• TASK OBJECTIVE
Print each line once more, unchanged, from the line holding "Fixpoint store_words (v" to the end of the listing below.
# # # #
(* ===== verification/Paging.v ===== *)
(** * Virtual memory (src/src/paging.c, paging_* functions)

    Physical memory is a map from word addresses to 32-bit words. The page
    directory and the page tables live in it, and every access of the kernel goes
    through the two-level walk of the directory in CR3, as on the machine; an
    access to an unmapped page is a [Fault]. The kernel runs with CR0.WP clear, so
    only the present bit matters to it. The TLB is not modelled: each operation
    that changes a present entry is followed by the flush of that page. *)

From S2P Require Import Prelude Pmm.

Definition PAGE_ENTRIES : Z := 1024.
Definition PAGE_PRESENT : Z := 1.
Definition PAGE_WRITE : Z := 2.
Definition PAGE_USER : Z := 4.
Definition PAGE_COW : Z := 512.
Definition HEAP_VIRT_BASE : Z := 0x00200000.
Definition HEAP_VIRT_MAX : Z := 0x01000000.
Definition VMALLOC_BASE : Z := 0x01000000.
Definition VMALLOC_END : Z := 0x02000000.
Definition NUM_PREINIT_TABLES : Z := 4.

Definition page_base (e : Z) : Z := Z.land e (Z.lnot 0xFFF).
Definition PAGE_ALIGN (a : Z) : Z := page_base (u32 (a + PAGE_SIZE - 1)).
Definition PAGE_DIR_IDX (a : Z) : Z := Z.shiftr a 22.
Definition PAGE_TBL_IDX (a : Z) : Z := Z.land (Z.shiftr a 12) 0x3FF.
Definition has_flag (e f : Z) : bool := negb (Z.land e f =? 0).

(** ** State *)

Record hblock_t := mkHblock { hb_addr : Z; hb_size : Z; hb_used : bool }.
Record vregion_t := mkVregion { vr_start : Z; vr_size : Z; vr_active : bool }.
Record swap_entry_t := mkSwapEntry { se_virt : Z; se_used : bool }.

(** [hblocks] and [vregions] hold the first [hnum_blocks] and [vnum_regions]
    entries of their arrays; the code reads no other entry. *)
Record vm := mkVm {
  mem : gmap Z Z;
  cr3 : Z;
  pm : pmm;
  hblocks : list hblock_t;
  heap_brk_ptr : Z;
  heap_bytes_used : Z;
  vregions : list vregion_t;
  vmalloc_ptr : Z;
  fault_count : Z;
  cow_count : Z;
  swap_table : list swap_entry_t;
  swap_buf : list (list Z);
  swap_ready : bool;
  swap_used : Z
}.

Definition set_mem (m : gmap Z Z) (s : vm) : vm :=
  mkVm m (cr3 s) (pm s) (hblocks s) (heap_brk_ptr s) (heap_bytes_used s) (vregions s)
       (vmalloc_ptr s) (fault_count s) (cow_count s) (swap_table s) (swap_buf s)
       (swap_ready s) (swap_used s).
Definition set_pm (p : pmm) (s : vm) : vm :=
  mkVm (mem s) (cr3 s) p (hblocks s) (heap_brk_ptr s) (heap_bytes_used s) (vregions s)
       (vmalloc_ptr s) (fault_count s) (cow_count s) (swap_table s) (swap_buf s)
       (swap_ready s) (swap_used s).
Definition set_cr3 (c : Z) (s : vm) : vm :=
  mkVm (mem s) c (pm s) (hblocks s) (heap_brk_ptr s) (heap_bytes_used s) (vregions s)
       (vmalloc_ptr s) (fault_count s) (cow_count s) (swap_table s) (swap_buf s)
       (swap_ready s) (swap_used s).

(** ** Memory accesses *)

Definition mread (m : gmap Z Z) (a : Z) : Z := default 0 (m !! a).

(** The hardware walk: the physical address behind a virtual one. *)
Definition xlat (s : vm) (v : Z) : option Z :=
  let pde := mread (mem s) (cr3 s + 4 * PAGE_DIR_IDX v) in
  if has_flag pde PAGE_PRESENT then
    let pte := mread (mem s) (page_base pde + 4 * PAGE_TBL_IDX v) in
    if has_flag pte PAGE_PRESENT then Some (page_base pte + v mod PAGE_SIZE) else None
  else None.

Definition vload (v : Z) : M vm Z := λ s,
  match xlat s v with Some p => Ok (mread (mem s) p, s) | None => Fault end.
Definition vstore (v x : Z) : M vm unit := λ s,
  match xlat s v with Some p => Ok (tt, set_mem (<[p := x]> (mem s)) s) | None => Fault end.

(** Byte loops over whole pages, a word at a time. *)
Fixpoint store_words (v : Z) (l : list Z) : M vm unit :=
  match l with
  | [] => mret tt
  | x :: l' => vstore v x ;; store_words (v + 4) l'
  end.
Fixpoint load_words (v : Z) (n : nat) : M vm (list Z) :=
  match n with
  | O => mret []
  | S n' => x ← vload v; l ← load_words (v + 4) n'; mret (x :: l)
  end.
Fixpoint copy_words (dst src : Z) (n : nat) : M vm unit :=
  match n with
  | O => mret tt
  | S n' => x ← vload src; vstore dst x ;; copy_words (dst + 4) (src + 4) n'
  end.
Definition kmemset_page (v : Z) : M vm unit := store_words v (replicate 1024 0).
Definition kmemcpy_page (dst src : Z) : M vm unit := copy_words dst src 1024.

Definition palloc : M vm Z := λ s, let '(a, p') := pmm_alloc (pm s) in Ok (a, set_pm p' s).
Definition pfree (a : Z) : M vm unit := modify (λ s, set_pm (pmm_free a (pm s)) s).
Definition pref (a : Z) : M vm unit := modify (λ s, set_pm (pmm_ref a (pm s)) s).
# # # #
• EXPECTED ANSWER
Fixpoint store_words (v : Z) (l : list Z) : M vm unit :=
  match l with
  | [] => mret tt
  | x :: l' => vstore v x ;; store_words (v + 4) l'
  end.
Fixpoint load_words (v : Z) (n : nat) : M vm (list Z) :=
  match n with
  | O => mret []
  | S n' => x ← vload v; l ← load_words (v + 4) n'; mret (x :: l)
  end.
Fixpoint copy_words (dst src : Z) (n : nat) : M vm unit :=
  match n with
  | O => mret tt
  | S n' => x ← vload src; vstore dst x ;; copy_words (dst + 4) (src + 4) n'
  end.
Definition kmemset_page (v : Z) : M vm unit := store_words v (replicate 1024 0).
Definition kmemcpy_page (dst src : Z) : M vm unit := copy_words dst src 1024.

Definition palloc : M vm Z := λ s, let '(a, p') := pmm_alloc (pm s) in Ok (a, set_pm p' s).
Definition pfree (a : Z) : M vm unit := modify (λ s, set_pm (pmm_free a (pm s)) s).
Definition pref (a : Z) : M vm unit := modify (λ s, set_pm (pmm_ref a (pm s)) s).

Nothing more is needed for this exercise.